„Guardian” podkreśla, że nagranie opublikowano blisko miesiąc po upadku ostatniego bastionu Daesh w Syrii – miasta Al-Baghuz Faukani (Baghouz). Dotychczas żaden zachodni wywiad nie potwierdził jego autentyczności. Na filmie widać siedzącego po turecku mężczyznę opartego o ścianę, z bronią pod ręką. Przedstawiany jako Abu Bakr al-Baghdadi bojownik przemawia przez około 40 sekund.
Rita Katz, analityk terroryzmu i współzałożycielka prywatnej firmy wywiadowczej Search for International Terrorist Podmioty Institute (SITE Institute), opisuje na Twitterze treść nagrania. Widać na nim lidera IS rozmawiającego z innymi mężczyznami, których twarze zasłonięto. Al-Baghdadi mówi o wojnie przeciwko „krzyżowcom”.
Wspomnienie o pokonaniu bojowników IS w mieście Al-Baghuz Faukani, ostatnim bastionie tzw. Państwa Islamskiego, sugeruje, że nagranie powstało w ciągu minionego miesiąca. Lider Daesh odwołuje się także do niedawnych ataków na Sri Lance, wyrażając uznanie dla zamachowców. Al-Baghdadi wspomina dżihadystów z Burkina Faso i Mali, szczególnie wyrażając uznanie dla działań Abu Walid al-Sahrawi'ego, który stoi za atakami na francuskich żołnierzy.
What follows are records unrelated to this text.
(** One message *)
Lemma keeps_message tch thd T ev rs ss r l (last : bool) :
  granted -> is_work_flow E = true -> mysql_inst_id r <> ctc_instance_id E ->
  objects_of r = Some l -> 0 < buff_len r -> is_dcl r = false -> is_end r = Some last -> (last = true -> metadata_normalized E = true) ->
  total (keeps (thd_key tch) thd T ev rs ss) (ctc_invalidate_mysql_dd_cache_req E tch r)
    (fun b w => b = false /\
       let rs := rs ++ omap is_routine l in let ss := ss ++ omap is_schema l in let ev := ev ++ omap at_once l in
       if last then keeps (thd_key tch) thd T (ev ++ map invalidate_routine_of rs ++ map invalidate_schema_of ss) [] [] w
       else keeps (thd_key tch) thd T ev rs ss w).
Proof.
  intros Hg Hf Hn Hobjs Hlen Hd Hend Hnorm w Hw. unfold ctc_invalidate_mysql_dd_cache_req. rewrite Hf. cbn [negb].
  rewrite (proj2 (Z.eqb_neq _ _) Hn).
  assert (H0 : ctc_init_thd E (thd_key tch) w = Some (thd, w)).
  { unfold ctc_init_thd. exec. by rewrite (keeps_thd _ _ _ _ _ _ _ Hw). }
  rewrite (bind_some _ _ _ _ _ H0), (proj2 (Z.eqb_neq (buff_len r) 0)) by lia. cbn [andb]. rewrite Hd, Hend, Hobjs. cbn [deref].
  do 2 (unfold mbind at 1, ST_bind at 1; cbn [ret mret ST_ret]).
  destruct (keeps_objects (thd_key tch) thd T l Hg ev rs ss w Hw) as (b & w1 & H1 & -> & K1). rewrite (bind_some _ _ _ _ _ H1).
  destruct last; [|by exists false, w1].
  apply (keeps_release (thd_key tch) thd T _ _ _ Hg (Hnorm eq_refl) w1 K1).
Qed.

End Requests.

Section Broadcast.
Context `{MS : MdlServer} {ML : MdlLaws} (E0 E : env).

(** The node that is told *)
Definition receive_all (tch : ctc_handler) (rs : list dd_request) : M bool :=
  fold_each rs false (fun _ r => ctc_invalidate_mysql_dd_cache_req E tch r).

Lemma keeps_messages tch thd T ms ls : granted E -> is_work_flow E = true -> ctc_instance_id E0 <> ctc_instance_id E ->
  Forall2 (fun r l => carries E0 r l /\ is_end r = Some false) ms ls -> forall ev rs ss,
  total (keeps (thd_key tch) thd T ev rs ss) (receive_all tch ms)
    (fun b w => b = false /\
       keeps (thd_key tch) thd T (ev ++ omap at_once (concat ls)) (rs ++ omap is_routine (concat ls)) (ss ++ omap is_schema (concat ls)) w).
Proof.
  intros Hg Hf Hn. unfold receive_all. induction 1 as [|r l ms ls [(Ho & Hl & Hd & Hi) He] _ IH]; intros ev rs ss; cbn [fold_each concat].
  { rewrite !app_nil_r. intros w Hw. by exists false, w. }
  eapply total_bind; [by apply (keeps_message E tch thd T ev rs ss r l false Hg Hf ltac:(congruence) Ho Hl Hd He)|].
  intros b w [-> Hw]. destruct (IH _ _ _ w Hw) as (b & w' & H & -> & K). exists false, w'. split; [done|]. split; [done|].
  by rewrite !omap_app, !app_assoc.
Qed.
(* ===== verification/Proxy.v ===== *)
(** * Proxy: statements of other nodes

    Models [ctc_mysql_proxy.cc] and [ctc_proxy_util.cc]: when the meta data is
    not the engine's, a statement that changes a definition on one node is run
    on every other one, over a connection of this process to its own server.
    Connections are kept in a map by the session they stand for.  Also the role
    of the cluster and the read only switches ([ctc_get_cluster_role] of
    [ha_ctc.cc]).  The branches of these functions for meta data that is the
    engine's are in [MetaData].

    The client library is an arbitrary function of the calls so far; a handle
    ([MYSQL *]) must be open when it is used. *)

From Stdlib Require Import Ascii String.
From stdpp Require Import pretty sorting.
From S2P Require Import Prelude Effects SqlText DdlRewriter MetaData.
Import Effects SqlText.

Module Proxy.

#[local] Existing Instance DdlRewriter.sqlcom_eq_dec.

(** ** Statements *)

Inductive statement :=
  | Drop_user (name : text)
  | Create_user (name : text)
  | Grant_proxy (user ip name : text)
  | Set_lock_wait_timeout
  | Set_random_password_seed (thd_id : text)
  | Set_foreign_key_checks (on : bool)
  | Get_lock (hash : text)
  | Release_all_locks
  | Table_exists (db table : text)
  | Lock_tables (tables : list (text * text))
  | Unlock_tables
  | Sql (s : text).

Fixpoint cnvrt_name_for_sql (name : text) : text :=
  match name with
  | [] => []
  | c :: name => (if code c =? 96 then [chr 96; c] else [c]) ++ cnvrt_name_for_sql name
  end.

Definition lock_of (x : text * text) : text :=
  txt "`" ++ cnvrt_name_for_sql x.1 ++ txt "`.`" ++ cnvrt_name_for_sql x.2 ++ txt "` write, ".

(** [erase(end() - 2)]: one character *)
Definition erase_comma (s : text) : text := take (length s - 2) s ++ drop (length s - 1) s.

Definition statement_text (s : statement) : text :=
  match s with
  | Drop_user n => txt "drop user if exists '" ++ n ++ txt "';"
  | Create_user n => txt "CREATE USER '" ++ n ++ txt "' IDENTIFIED WITH 'mysql_native_password' BY RANDOM PASSWORD;"
  | Grant_proxy u ip n =>
    txt "grant proxy on '" ++ ctc_escape_single_quotation_str u ++ txt "'@'" ++ ip ++ txt "' to '" ++ n ++ txt "';"
  | Set_lock_wait_timeout => txt "set lock_wait_timeout = 1;"
  | Set_random_password_seed t => txt "set @random_password_seed = " ++ t ++ txt ";"
  | Set_foreign_key_checks b => txt "SET SESSION foreign_key_checks = " ++ (if b then txt "1;" else txt "0;")
  | Get_lock h => txt "SELECT GET_LOCK('" ++ h ++ txt "', 0);"
  | Release_all_locks => txt "SELECT RELEASE_ALL_LOCKS();"
  | Table_exists d t =>
    txt "SELECT EXISTS (SELECT TABLE_NAME FROM information_schema.TABLES WHERE TABLE_SCHEMA LIKE '" ++ d
      ++ txt "' AND TABLE_NAME = '" ++ t ++ txt "');"
  | Lock_tables l => erase_comma (txt "lock tables " ++ concat (map lock_of l)) ++ txt ";"
  | Unlock_tables => txt "UNLOCK TABLES;"
  | Sql s => s
  end.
– Prawdą jest, że bitwa islamu i jego ludzi przeciwko krzyżowi i jego ludziom jest długą bitwą. Bitwa o Baghouz się skończyła. Ale pokazała dzikość, brutalność i złe intencje chrześcijan wobec społeczności muzułmańskiej – twierdzi al-Baghdadi, przyznając się do utraty miasta.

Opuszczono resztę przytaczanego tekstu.